[Stored data entries]
-------

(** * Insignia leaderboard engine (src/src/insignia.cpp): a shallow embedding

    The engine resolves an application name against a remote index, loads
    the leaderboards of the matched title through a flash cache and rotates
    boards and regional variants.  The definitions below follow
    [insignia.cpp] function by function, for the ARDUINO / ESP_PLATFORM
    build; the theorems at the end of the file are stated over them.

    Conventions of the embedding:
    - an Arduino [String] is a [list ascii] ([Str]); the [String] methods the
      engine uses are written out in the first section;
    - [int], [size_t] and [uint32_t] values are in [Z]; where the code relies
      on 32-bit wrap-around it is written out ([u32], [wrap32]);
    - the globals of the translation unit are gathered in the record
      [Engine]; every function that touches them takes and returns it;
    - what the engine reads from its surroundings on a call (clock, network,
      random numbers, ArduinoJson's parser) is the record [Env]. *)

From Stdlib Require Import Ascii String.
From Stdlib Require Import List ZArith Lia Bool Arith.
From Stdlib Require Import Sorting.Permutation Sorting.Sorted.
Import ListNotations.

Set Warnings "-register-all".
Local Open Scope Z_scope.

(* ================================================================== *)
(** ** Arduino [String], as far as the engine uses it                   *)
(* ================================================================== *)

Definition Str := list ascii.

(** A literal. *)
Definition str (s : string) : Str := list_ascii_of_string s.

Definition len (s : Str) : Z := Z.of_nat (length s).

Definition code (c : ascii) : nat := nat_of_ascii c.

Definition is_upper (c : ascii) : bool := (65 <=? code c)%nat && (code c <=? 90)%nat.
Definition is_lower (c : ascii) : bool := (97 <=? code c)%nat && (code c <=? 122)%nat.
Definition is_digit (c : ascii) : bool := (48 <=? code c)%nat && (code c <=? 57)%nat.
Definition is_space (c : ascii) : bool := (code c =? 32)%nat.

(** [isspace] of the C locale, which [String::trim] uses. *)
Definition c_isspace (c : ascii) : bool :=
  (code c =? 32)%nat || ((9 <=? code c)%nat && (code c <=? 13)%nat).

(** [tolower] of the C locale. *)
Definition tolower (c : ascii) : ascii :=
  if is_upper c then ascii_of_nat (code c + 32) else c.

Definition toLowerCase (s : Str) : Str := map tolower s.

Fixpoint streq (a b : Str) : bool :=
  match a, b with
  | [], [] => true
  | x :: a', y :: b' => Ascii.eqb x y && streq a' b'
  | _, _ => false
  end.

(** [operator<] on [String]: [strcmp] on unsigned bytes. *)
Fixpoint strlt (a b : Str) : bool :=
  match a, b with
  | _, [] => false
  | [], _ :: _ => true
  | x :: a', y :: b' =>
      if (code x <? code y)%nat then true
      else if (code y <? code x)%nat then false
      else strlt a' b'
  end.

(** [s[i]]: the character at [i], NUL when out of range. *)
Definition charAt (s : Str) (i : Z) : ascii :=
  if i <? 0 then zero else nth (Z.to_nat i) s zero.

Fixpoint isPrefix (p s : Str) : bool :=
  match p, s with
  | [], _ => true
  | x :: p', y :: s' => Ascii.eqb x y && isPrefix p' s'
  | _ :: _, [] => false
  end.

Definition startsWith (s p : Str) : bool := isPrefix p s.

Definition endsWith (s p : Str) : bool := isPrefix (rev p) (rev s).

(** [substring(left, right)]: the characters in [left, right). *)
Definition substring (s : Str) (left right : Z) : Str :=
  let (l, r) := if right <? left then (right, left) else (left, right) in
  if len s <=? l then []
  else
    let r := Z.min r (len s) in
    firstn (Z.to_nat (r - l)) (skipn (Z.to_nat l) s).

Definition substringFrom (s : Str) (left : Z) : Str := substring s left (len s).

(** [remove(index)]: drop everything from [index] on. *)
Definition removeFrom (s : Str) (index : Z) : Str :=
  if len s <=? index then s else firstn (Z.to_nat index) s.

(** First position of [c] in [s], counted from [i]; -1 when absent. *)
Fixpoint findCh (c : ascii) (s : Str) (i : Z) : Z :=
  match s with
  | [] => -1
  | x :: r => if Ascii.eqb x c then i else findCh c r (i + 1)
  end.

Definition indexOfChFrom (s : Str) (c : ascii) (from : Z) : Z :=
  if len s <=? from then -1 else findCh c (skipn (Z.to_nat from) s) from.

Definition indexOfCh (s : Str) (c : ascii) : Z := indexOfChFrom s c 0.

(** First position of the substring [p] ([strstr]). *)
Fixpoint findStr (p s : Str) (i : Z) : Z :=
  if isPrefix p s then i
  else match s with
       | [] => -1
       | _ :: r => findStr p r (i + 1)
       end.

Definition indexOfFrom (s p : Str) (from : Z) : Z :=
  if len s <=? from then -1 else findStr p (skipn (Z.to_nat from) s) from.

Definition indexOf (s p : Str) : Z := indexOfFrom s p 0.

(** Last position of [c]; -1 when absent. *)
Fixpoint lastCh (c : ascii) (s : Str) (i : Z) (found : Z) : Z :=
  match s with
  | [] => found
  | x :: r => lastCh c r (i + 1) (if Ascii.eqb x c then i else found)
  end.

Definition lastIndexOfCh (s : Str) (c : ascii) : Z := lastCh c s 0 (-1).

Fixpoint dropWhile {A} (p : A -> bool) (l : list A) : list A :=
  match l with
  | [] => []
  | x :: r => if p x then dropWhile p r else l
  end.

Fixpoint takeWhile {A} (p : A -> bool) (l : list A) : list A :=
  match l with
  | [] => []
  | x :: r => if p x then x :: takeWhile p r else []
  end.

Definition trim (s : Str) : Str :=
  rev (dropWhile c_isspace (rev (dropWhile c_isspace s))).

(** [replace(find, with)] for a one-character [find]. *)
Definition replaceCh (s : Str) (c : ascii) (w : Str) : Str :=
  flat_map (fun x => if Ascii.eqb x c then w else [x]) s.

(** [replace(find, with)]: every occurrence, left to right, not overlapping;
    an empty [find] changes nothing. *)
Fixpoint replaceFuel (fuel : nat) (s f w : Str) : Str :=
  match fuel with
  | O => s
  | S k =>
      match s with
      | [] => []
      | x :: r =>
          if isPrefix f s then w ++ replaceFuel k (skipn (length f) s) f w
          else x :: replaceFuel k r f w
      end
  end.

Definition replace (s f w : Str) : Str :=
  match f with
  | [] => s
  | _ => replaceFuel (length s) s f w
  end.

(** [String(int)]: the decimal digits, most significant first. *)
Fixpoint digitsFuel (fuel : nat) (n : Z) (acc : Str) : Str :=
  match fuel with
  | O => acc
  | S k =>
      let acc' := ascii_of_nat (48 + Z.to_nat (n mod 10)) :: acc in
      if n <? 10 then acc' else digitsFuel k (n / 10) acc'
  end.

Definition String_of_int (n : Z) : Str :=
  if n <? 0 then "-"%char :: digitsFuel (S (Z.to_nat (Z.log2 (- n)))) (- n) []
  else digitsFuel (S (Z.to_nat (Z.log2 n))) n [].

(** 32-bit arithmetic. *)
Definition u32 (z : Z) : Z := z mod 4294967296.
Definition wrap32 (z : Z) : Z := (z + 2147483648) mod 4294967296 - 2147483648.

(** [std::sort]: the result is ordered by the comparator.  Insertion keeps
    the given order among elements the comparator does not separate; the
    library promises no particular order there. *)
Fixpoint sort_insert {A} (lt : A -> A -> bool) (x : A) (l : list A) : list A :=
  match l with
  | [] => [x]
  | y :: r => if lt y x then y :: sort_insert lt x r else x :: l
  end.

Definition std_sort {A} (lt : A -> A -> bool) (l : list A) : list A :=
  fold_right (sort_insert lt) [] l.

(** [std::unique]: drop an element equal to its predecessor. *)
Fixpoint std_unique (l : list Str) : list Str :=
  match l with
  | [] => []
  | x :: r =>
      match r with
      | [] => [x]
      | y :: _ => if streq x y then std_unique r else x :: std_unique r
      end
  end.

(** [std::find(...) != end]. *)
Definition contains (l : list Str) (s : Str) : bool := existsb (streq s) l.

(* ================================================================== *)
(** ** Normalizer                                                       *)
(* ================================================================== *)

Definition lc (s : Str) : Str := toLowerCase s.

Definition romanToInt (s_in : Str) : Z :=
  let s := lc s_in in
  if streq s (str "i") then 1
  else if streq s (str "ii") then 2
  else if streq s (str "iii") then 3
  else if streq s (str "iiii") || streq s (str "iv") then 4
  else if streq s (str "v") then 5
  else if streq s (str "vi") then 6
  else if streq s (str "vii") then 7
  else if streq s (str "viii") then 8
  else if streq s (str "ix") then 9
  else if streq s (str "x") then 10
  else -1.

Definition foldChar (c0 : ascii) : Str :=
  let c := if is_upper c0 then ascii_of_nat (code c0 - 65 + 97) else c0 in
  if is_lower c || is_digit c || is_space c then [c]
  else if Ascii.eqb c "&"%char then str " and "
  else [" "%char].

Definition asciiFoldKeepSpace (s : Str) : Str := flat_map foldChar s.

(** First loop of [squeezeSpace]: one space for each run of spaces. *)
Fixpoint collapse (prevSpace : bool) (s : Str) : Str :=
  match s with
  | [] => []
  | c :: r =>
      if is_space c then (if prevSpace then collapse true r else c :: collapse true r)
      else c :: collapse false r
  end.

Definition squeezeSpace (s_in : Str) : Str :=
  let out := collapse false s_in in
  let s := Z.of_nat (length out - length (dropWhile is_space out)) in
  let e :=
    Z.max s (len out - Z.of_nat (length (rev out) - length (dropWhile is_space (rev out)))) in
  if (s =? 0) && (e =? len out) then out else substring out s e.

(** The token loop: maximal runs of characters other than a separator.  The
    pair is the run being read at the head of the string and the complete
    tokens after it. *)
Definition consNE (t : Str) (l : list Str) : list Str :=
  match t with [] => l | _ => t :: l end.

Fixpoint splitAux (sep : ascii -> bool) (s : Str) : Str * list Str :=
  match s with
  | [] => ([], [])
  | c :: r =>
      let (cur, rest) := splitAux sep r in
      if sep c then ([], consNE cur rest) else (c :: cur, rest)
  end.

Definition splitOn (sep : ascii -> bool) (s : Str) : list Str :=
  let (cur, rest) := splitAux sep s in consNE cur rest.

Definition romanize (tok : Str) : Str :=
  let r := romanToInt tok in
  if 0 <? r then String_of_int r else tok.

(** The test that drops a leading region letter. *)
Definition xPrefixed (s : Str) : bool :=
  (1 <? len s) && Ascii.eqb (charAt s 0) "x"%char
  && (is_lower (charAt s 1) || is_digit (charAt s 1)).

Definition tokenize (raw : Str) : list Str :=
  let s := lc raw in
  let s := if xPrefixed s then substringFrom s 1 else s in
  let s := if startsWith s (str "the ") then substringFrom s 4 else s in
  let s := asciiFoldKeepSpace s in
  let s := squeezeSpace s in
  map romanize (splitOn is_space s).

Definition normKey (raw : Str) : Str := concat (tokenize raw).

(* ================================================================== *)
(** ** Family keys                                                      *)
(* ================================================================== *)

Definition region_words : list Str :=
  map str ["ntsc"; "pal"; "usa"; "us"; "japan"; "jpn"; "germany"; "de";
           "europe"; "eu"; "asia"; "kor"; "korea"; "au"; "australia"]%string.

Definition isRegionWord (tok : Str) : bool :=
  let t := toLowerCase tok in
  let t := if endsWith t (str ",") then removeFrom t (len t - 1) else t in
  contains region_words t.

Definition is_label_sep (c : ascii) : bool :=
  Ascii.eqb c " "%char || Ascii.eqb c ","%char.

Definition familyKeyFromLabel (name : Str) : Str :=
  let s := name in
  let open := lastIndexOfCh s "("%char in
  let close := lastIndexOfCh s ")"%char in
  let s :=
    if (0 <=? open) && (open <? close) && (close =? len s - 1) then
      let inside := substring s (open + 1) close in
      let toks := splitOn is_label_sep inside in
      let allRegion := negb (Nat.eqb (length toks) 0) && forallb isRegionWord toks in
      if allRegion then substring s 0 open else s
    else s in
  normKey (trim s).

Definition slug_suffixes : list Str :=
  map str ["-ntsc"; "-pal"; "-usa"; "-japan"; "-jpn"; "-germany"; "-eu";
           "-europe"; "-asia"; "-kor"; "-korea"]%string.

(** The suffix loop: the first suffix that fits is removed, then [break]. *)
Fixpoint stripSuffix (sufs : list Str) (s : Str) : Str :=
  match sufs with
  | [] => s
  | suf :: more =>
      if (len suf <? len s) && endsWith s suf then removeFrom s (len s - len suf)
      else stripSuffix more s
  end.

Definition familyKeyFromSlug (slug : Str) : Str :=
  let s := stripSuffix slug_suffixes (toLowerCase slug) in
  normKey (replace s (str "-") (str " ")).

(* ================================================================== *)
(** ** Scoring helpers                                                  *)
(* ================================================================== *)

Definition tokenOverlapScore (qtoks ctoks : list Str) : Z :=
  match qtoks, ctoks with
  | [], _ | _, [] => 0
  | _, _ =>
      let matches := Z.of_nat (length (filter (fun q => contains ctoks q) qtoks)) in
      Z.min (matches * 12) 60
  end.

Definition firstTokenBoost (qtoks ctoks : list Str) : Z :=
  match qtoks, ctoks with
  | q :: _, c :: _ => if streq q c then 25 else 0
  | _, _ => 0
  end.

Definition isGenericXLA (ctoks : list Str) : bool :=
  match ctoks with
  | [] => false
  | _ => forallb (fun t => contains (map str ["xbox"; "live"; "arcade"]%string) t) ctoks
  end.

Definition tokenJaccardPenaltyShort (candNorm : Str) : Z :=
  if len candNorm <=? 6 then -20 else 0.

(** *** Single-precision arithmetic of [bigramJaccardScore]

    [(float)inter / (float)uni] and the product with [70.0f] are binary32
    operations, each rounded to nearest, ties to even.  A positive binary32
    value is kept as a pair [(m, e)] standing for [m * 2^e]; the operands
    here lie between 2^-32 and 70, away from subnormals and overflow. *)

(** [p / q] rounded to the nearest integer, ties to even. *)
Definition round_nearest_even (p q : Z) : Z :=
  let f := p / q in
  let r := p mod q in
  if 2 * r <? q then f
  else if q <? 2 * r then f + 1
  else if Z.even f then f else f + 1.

-------

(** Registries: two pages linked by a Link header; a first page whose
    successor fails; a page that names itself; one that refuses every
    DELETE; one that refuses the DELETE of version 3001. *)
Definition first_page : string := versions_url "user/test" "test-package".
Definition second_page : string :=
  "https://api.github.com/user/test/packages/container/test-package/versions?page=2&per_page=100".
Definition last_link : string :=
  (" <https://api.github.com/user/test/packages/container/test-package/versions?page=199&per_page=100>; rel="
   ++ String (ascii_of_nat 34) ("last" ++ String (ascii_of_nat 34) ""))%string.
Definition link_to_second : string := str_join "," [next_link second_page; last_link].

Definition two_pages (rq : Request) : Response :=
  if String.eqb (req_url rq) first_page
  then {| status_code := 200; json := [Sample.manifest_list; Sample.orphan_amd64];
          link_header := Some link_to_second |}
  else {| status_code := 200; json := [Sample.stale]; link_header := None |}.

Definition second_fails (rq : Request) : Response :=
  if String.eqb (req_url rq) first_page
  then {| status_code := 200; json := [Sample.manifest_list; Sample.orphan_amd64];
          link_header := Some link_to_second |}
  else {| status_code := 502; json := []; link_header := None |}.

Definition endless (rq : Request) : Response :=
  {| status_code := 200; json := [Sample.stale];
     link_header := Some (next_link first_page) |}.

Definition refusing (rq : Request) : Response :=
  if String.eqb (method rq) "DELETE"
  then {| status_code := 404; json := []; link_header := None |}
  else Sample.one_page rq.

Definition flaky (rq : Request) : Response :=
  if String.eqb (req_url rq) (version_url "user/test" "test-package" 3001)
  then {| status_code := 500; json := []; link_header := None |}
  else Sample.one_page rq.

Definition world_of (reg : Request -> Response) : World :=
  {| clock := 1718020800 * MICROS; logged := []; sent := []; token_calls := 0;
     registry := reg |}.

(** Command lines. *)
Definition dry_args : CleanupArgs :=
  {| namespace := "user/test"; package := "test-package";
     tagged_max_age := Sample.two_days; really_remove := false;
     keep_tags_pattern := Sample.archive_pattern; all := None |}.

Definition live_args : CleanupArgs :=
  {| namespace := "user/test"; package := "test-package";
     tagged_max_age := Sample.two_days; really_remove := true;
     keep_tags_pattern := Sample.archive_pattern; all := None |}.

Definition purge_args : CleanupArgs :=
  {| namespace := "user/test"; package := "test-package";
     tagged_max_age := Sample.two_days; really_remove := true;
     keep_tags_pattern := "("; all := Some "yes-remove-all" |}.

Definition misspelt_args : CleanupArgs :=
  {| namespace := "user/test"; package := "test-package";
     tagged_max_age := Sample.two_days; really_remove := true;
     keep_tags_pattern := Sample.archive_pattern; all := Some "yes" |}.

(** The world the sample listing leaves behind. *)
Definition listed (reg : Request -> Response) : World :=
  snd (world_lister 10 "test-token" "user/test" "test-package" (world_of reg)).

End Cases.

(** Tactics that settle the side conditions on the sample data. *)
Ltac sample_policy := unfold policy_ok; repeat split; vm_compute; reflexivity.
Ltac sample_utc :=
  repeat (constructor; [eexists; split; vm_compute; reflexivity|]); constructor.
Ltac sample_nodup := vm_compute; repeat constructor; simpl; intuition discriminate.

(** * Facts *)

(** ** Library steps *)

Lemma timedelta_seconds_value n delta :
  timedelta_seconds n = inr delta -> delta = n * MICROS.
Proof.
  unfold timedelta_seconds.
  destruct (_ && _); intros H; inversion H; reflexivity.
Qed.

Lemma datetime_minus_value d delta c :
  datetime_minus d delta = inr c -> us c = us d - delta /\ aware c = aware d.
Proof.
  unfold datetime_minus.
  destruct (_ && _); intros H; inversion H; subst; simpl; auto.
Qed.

-------

**Your instructions:**
From the records above, copy only the lines starting with the line that holds "(** [std::unique]: drop" and going on through the line that holds "(** [std::find(...) != end]. *)", exactly as written.

**Response to the exercise:**
(** [std::unique]: drop an element equal to its predecessor. *)
Fixpoint std_unique (l : list Str) : list Str :=
  match l with
  | [] => []
  | x :: r =>
      match r with
      | [] => [x]
      | y :: _ => if streq x y then std_unique r else x :: std_unique r
      end
  end.

(** [std::find(...) != end]. *)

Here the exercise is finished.